▶ Problem
Keep only the lines of the data below that contain "negb", and copy them.

┄┄┄┄┄┄┄┄┄┄

(** The tests that guard the notification of v1.0, on the text answered
    for the status element: [if (statusMessage)],
    [!isNaN(current) && !isNaN(max)] and [availableSeats > 0]. *)
Definition legacy_guard (text : string) : bool :=
  let statusMessage := trim text in
  negb (is_empty statusMessage) &&
  (negb (isNaN (fst (Legacy.parseStatus statusMessage))) &&
   negb (isNaN (snd (Legacy.parseStatus statusMessage)))) &&
  gt0 (sub (ToNumber (snd (Legacy.parseStatus statusMessage)))
           (ToNumber (fst (Legacy.parseStatus statusMessage)))).


(** The value of a count, as a natural number would be read. *)
Definition count_of (s : string) : Z := digits_val 10 0 s.

End Observe2.

Import Observe2.
(* ================================================================== *)
(** ** Facts about the JavaScript [Map] and the registry *)
(* ================================================================== *)

Unset Implicit Arguments.
Local Open Scope eff_scope.

Section MapFacts.
Variable V : Type.
Implicit Types (m : Map V) (k : string) (v : V).

Lemma map_set_keys_present k v m :
  In k (map_keys m) -> map_keys (map_set k v m) = map_keys m.
Proof.
  induction m as [|[k' v'] r IH]; simpl; intros H.
  - contradiction.
  - destruct (String.eqb_spec k k') as [->|Hne]; simpl.
    + reflexivity.
    + f_equal. apply IH. destruct H as [H|H]; [congruence|exact H].
Qed.

Lemma map_set_size_present k v m :
  In k (map_keys m) -> map_size (map_set k v m) = map_size m.
Proof.
  intros H. unfold map_size.
  rewrite <- (length_map fst (map_set k v m)), <- (length_map fst m).
  fold (map_keys (map_set k v m)). fold (map_keys m).
  now rewrite map_set_keys_present.
Qed.

Lemma map_set_twice k v m : map_set k v (map_set k v m) = map_set k v m.
Proof.
  induction m as [|[k' v'] r IH]; simpl.
  - now rewrite String.eqb_refl.
  - destruct (String.eqb_spec k k') as [->|Hne]; simpl.
    + now rewrite String.eqb_refl.
    + destruct (String.eqb_spec k k'); [contradiction|]. now rewrite IH.
Qed.

Lemma map_get_set k v m : map_get k (map_set k v m) = Some v.
Proof.
  induction m as [|[k' v'] r IH]; simpl.
  - now rewrite String.eqb_refl.
  - destruct (String.eqb_spec k k') as [->|Hne]; simpl.
    + now rewrite String.eqb_refl.
    + destruct (String.eqb_spec k k'); [contradiction|]. exact IH.
Qed.

Lemma map_set_same k v m :
  In k (map_keys m) ->
  (forall k' v', In (k', v') m -> v' = v) ->
  map_set k v m = m.
Proof.
  induction m as [|[k' v'] r IH]; simpl; intros H Hall.
  - contradiction.
  - destruct (String.eqb_spec k k') as [->|Hne].
    + f_equal. f_equal. symmetry. apply (Hall k'). now left.
    + f_equal. apply IH.
      * destruct H as [H|H]; [congruence|exact H].
      * intros k2 v2 Hin. apply (Hall k2). now right.
Qed.

Lemma map_delete_keys k m :
  map_keys (map_delete k m) =
  filter (fun k' => negb (String.eqb k k')) (map_keys m).
Proof.
  induction m as [|[k' v'] r IH]; simpl; [reflexivity|].
  destruct (String.eqb k k'); simpl; now rewrite IH.
Qed.

Lemma map_delete_not_in k m : ~ In k (map_keys (map_delete k m)).
Proof.
  rewrite map_delete_keys. intros H. apply filter_In in H as [_ H].
  now rewrite String.eqb_refl in H.
Qed.

Lemma map_delete_other k k' m :
  k <> k' ->
  (In k' (map_keys (map_delete k m)) <-> In k' (map_keys m)).
Proof.
  intros Hne. rewrite map_delete_keys, filter_In.
  destruct (String.eqb_spec k k'); [contradiction|]. simpl. tauto.
Qed.
End MapFacts.

(** C9.  Adding a CRN that the registry already holds changes nothing
    that can be observed: the keys and their insertion order ([all]) and
    the size stay the same, the record under the CRN is the fresh
    [{ notified: false }], a registry whose records all have
    [notified = false] is left equal to itself, and adding a CRN twice
    gives the registry that adding it once gives. *)
Theorem add_existing_crn_idempotent :
  forall (m : CourseMonitor CourseRecord) (crn : string),
    In crn (all m) ->
    all (add20 crn m) = all m /\
    size (add20 crn m) = size m /\
    map_get crn (courses (add20 crn m)) = Some {| notified := false |} /\
    ((forall k r, In (k, r) (courses m) -> notified r = false) ->
     add20 crn m = m) /\
    (forall m0 : CourseMonitor CourseRecord,
        add20 crn (add20 crn m0) = add20 crn m0).
Proof.
  intros [cs sent] crn Hin. unfold all, size, add20, add in *. simpl in *.
  repeat split.
  - now apply map_set_keys_present.
  - now apply map_set_size_present.
  - apply map_get_set.
  - intros Hall. f_equal. apply map_set_same; [exact Hin|].
    intros k' [n] Hk. specialize (Hall _ _ Hk). simpl in Hall. now subst.
  - intros [cs0 sent0]. simpl. f_equal. apply map_set_twice.
Qed.

Lemma add_existing_crn_idempotent_witness :
  let m := add20 "22222" (add20 "11111" (create CourseRecord)) in
  In "11111" (all m) /\
  all (add20 "11111" m) = ["11111"; "22222"] /\
  size (add20 "11111" m) = 2.
Proof.
  pose proof (add_existing_crn_idempotent
                (add20 "22222" (add20 "11111" (create CourseRecord)))
                "11111") as H.
  assert (Hin : In "11111"
                   (all (add20 "22222" (add20 "11111" (create CourseRecord)))))
    by (simpl; auto).
  destruct (H Hin) as (Ha & Hs & _).
  split; [exact Hin|]. split.
  - rewrite Ha. reflexivity.
  - rewrite Hs. reflexivity.
Defined.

┄┄┄┄┄┄┄┄┄┄

▶ Expected answer
  negb (is_empty statusMessage) &&
  (negb (isNaN (fst (Legacy.parseStatus statusMessage))) &&
   negb (isNaN (snd (Legacy.parseStatus statusMessage)))) &&
  filter (fun k' => negb (String.eqb k k')) (map_keys m).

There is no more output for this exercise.